Do they make 800mbps? Is 500mbps fast enough to track 8 stereo channels?

Comments

anonymous Thu, 01/20/2005 - 21:04

Firewire 800 transfers at 800 Mbps.
Firewire 400 (the old standard) transfers at 400 Mbps.
USB 2.0 transfers at 450 Mbps.

According to the folks over at RME (i've been researching the FireFace 800 recently). You can easily track 8 stereo channels with FW400 - it's only if you want to link more than one FireFace together that you'd want FW800 (technically, you can record 35 tracks onto 28 channels with ONE fireface...nevermind if you were to link 2 or 3 of'em) - and that's on one FW400 connection....

LaCie makes a Cardbus adapter with 2 Firewire 800 ports and 1 FW400 port on it for about $80 or so.

anonymous Sat, 01/29/2005 - 18:24

ManFromTheBand wrote: Firewire 800 transfers at 800 Mbps.
Firewire 400 (the old standard) transfers at 400 Mbps.
USB 2.0 transfers at 450 Mbps.

According to the folks over at RME (i've been researching the FireFace 800 recently). You can easily track 8 stereo channels with FW400 - it's only if you want to link more than one FireFace together that you'd want FW800 (technically, you can record 35 tracks onto 28 channels with ONE fireface...nevermind if you were to link 2 or 3 of'em) - and that's on one FW400 connection....

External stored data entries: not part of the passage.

(** * DrawMySTEP: profile extraction and bounding-box rotation

    A shallow embedding of the geometry core of the repository:
    - [projection]    : src/step_laser/projection.py
    - [optimizer]     : src/step_laser/optimizer.py
    - [dxf_min_bound] : src/dxf_min_bound/main.py
    - [pyheap]        : the optimizer once more, over an explicit object store,
                        for the statements about mutation and aliasing;
                        [store_facts.optimize_rotation_refines] relates the
                        two.

    Numbers.  Python floats are read as real numbers ([R]): every arithmetic
    expression is written with the operations and in the order of the source,
    and the comparisons of the source become decisions on [R].  Rounding is
    therefore not part of the model.

    Foreign code.  The CAD kernel (OCP / cadquery) is represented by the data
    it hands to the code (records [curve], [face], [shape]); shapely's
    minimum rotated rectangle and ezdxf's bounding box are parameters of the
    functions that call them. *)

From Stdlib Require Import String Reals Lra Lia Psatz ZArith Bool Arith List.
From Stdlib Require Import Sorted Permutation.
Import ListNotations.
Open Scope R_scope.

(** ** Python values used by the code *)

Inductive exn : Type :=
| IndexError       (* indexing an empty list *)
| ValueError       (* min() / max() of an empty sequence *)
| TypeError        (* iterating over an object that is not a list *)
| AttributeError.  (* reading a field the object does not have *)

Inductive result (A : Type) : Type :=
| Ok (a : A)
| Raise (e : exn).
Arguments Ok {A} a.
Arguments Raise {A} e.

Definition bind {A B : Type} (m : result A) (k : A -> result B) : result B :=
  match m with
  | Ok a => k a
  | Raise e => Raise e
  end.

Notation "x <- m ;; k" := (bind m (fun x => k))
  (at level 61, m at next level, right associativity).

LaCie makes a Cardbus adapter with 2 Firewire 800 ports and 1 FW400 port on it for about $80 or so.

LaCie Cardbus, will that fit into a PCMCIA slot???

You mean to tell me USB 2.0 (which I have two of already on my laptop) will allow me to record 8 stereo tracks at one time????

David French Sat, 01/29/2005 - 19:28

You mean to tell me USB 2.0 (which I have two of already on my laptop) will allow me to record 8 stereo tracks at one time????

Sure.

24 bit * 96,000 samples/sec. = 2,304,000 bps.

2,304,000 bps / 1024 = 2250 Kbps

2,250 Kbps / 1024 = 2.2 Mbps

2.2 Mbps * 16 channels = 35.2 Mbps

Keep in mind that that 480 Mbps spec is the peak transfer rate, not the sustained rate. Sustained rates are usually about 3/4ths of the peak rate.